What to produce - Using the records below, output the stretch that opens with the line containing "(** [k in d] for" and closes with the line containing "let j := if", exactly and including both lines, with nothing more.

Stored data entries -
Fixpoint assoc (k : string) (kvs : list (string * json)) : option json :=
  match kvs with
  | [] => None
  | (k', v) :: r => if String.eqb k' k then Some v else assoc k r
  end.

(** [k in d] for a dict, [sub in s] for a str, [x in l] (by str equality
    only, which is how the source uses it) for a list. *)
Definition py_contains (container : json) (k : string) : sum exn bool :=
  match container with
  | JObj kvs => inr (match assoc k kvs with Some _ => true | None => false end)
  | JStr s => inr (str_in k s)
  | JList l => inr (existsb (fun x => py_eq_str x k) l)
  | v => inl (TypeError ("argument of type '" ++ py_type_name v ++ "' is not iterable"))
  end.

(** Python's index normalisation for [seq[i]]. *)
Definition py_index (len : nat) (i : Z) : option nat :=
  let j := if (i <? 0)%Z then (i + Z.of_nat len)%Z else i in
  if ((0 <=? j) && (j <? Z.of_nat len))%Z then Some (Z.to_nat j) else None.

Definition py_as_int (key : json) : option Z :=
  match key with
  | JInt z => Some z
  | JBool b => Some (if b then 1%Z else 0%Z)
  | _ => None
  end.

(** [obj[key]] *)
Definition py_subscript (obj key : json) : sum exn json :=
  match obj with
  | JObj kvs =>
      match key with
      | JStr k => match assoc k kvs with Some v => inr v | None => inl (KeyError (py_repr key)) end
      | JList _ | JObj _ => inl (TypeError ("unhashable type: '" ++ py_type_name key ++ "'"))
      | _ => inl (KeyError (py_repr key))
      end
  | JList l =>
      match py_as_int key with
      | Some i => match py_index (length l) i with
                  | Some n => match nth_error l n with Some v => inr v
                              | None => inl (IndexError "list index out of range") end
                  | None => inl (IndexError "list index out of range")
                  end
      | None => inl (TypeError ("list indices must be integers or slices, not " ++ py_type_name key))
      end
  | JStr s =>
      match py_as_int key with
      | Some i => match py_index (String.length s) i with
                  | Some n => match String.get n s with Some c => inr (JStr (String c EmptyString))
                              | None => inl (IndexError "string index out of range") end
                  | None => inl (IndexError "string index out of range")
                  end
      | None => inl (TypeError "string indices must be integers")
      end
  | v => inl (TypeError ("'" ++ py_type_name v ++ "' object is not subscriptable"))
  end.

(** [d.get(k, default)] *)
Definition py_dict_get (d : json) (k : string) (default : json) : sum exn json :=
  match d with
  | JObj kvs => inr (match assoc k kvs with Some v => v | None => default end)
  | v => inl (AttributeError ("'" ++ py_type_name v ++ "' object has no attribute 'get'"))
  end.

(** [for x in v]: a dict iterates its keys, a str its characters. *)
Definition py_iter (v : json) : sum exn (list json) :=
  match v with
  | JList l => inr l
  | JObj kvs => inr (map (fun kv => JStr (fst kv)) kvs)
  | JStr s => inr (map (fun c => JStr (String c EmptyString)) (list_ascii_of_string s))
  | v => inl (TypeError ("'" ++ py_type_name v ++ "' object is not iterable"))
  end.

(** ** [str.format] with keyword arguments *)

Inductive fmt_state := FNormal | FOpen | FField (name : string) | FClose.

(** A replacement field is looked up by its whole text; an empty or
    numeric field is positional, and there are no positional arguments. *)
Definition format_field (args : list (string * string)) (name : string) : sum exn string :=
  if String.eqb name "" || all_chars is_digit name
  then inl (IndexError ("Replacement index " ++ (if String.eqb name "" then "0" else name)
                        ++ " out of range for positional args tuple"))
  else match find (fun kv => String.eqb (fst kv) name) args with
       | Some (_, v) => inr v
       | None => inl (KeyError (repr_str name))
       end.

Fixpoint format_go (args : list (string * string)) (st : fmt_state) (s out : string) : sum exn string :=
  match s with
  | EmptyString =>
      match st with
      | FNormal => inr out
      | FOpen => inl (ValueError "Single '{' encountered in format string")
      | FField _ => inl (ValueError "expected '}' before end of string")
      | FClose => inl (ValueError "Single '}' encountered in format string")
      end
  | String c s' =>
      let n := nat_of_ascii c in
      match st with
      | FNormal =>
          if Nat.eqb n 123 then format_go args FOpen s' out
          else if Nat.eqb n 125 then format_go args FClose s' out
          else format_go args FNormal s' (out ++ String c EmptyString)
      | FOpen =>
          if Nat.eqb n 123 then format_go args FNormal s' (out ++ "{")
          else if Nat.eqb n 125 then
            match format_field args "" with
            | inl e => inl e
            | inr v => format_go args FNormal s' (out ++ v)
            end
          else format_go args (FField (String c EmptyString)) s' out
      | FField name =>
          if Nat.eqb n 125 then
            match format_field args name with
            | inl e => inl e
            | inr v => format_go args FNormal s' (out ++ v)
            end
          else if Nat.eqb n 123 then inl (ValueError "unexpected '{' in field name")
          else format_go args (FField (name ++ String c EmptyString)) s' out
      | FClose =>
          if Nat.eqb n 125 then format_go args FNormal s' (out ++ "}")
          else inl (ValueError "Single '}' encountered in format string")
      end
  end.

Response area -
(** [k in d] for a dict, [sub in s] for a str, [x in l] (by str equality
    only, which is how the source uses it) for a list. *)
Definition py_contains (container : json) (k : string) : sum exn bool :=
  match container with
  | JObj kvs => inr (match assoc k kvs with Some _ => true | None => false end)
  | JStr s => inr (str_in k s)
  | JList l => inr (existsb (fun x => py_eq_str x k) l)
  | v => inl (TypeError ("argument of type '" ++ py_type_name v ++ "' is not iterable"))
  end.

(** Python's index normalisation for [seq[i]]. *)
Definition py_index (len : nat) (i : Z) : option nat :=
  let j := if (i <? 0)%Z then (i + Z.of_nat len)%Z else i in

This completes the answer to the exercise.